FLOW OVER TOPOGRAPHY IN RAPIDLY ROTATING FLUIDS
DEMONSTRATE THE CLASSIC TAYLOR-PROUDMAN THEOREM, WHERE FLOW IN A RAPIDLY ROTATING FLUID IS CONSTRAINED TO MOVE AROUND, RATHER THAN OVER, BOTTOM TOPOGRAPHY.
This experiment uses a moderate sized cylinder equipped with thymol blue dye wires to illustrate flow over vs. around topography in a rotating fluid. The cell is sketched below.
The cell is placed on the Rotating Table Facility. It should be on axis, sitting on a white sheet. Adjust lighting so that sheet is illuminated. Avoid reflections off the water surface into the camera.
Connect the thymol dye wires to the slip ring AC/DC auxiliary terminals. The terminals on the table should then be connected to the DC supply on the gray-box power supply. Use the banana cable with the pulsing switch on it.
Hook up the container as described above.
Fill to above the top wire height with the orange thymol-water solution.
Turn on camera, lighting, etc.
Focus and adjust camera and lighting prior to rotating.
Set into rotation at a reasonable period (4 seconds or so).

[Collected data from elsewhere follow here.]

(** C7: what [_load_items] does with a scanned module.  The classes it
    takes are exactly the values bound in the module that are classes,
    derive from [Item] and name the module itself as [__module__].  Under
    every key [k] the occurrence log grows by one entry (module name, [k])
    per such class named [k], and by nothing else; the index holds under
    [k] the last such class named [k], or what it held before when there is
    none. *)
Theorem item_classes_recorded (m : Module) (s : Loader) :
  (_load_items m s).1 = Return tt
  /\ (forall c, c ∈ iter_item_classes m
        <-> PyClass c ∈ (mod_vars m).*2 /\ cls_is_item c = true
            /\ cls_module c = mod_name m)
  /\ (forall k,
        default [] (_found (_load_items m s).2 !! k)
        = (default [] (_found s !! k)
           ++ ((fun c => (mod_name m, cls_name c))
                 <$> filter (fun c => cls_name c = k) (iter_item_classes m)))%list)
  /\ (forall k,
        _items (_load_items m s).2 !! k
        = match last (filter (fun c => cls_name c = k) (iter_item_classes m)) with
          | Some c => Some c
          | None => _items s !! k
          end).
Proof.
  rewrite _load_items_eq. simpl. split; [done|].
  split; [apply elem_of_iter_item_classes|]. split.
  - intros k. apply found_fold_record.
  - intros k. by rewrite items_record_all, lookup_ins_all.
Qed.

(** ** The trace of discovery *)

Lemma load_root_trace w name s :
  trace (load_root w name s).2 = (trace s ++ root_events w (warn_only s) name)%list.
Proof.
  rewrite load_root_eq. unfold root_events.
  destruct (walk_state_frame w name s) as (_ & _ & Hw & Ht).
  destruct (walk_error (walk_modules w name)) as [e|]; [|done].
  destruct (isinstance e cImportError); [|done].
  rewrite Hw. destruct (warn_only s) as [[]|]; simpl; rewrite Ht; [|done..].
  by rewrite <- app_assoc.
Qed.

Pulse the dye wires to put in a dark line of dye across a diameter. Flipping the polarity of the dye wire banana cable alternates which wire goes dark
Illustrate small Rossby number motion by changing the rotation rate slightly to allow the fluid to pass over the topography. Choose up or down depending on what is needed so that the solid body rotation will carry the dye towards the bump.
Illustrate high Rossby number motion by making large change in rotation rate, or spinning up from rest.
When finished replace the fluid using a funnel.
Rossby number Ro = change in rotation rate / 2* base rotation rate. If Ro is small Taylor-Proudman theorem says fluid should not cross over the bump, but deviates around it. If Ro is large (infinite for spin up from rest), then fluid can go directly over the bump.
QT MOVIES OF FLOW OVER VS. FLOW AROUND TOPOGRAPHY:
These were made by waiting until solid body rotation is attained, then initiating a dye line by pulsing the dye wires. Just after dye forms along a wire, the rotation rate is changed so that fluid moves in circular solid rotation towards the obstacle. Cases 1,2 have dye formed at the top wire, furthest above the topography. Case 3 has dye injection at about mid-depth in the fluid. Dye may move a bit because of mis-alignment of the table and cell (creating sloshing), or because of evaporation or heating driven convection. These effects may be noticeable but are usually small compared with motion driven by changes in rotation.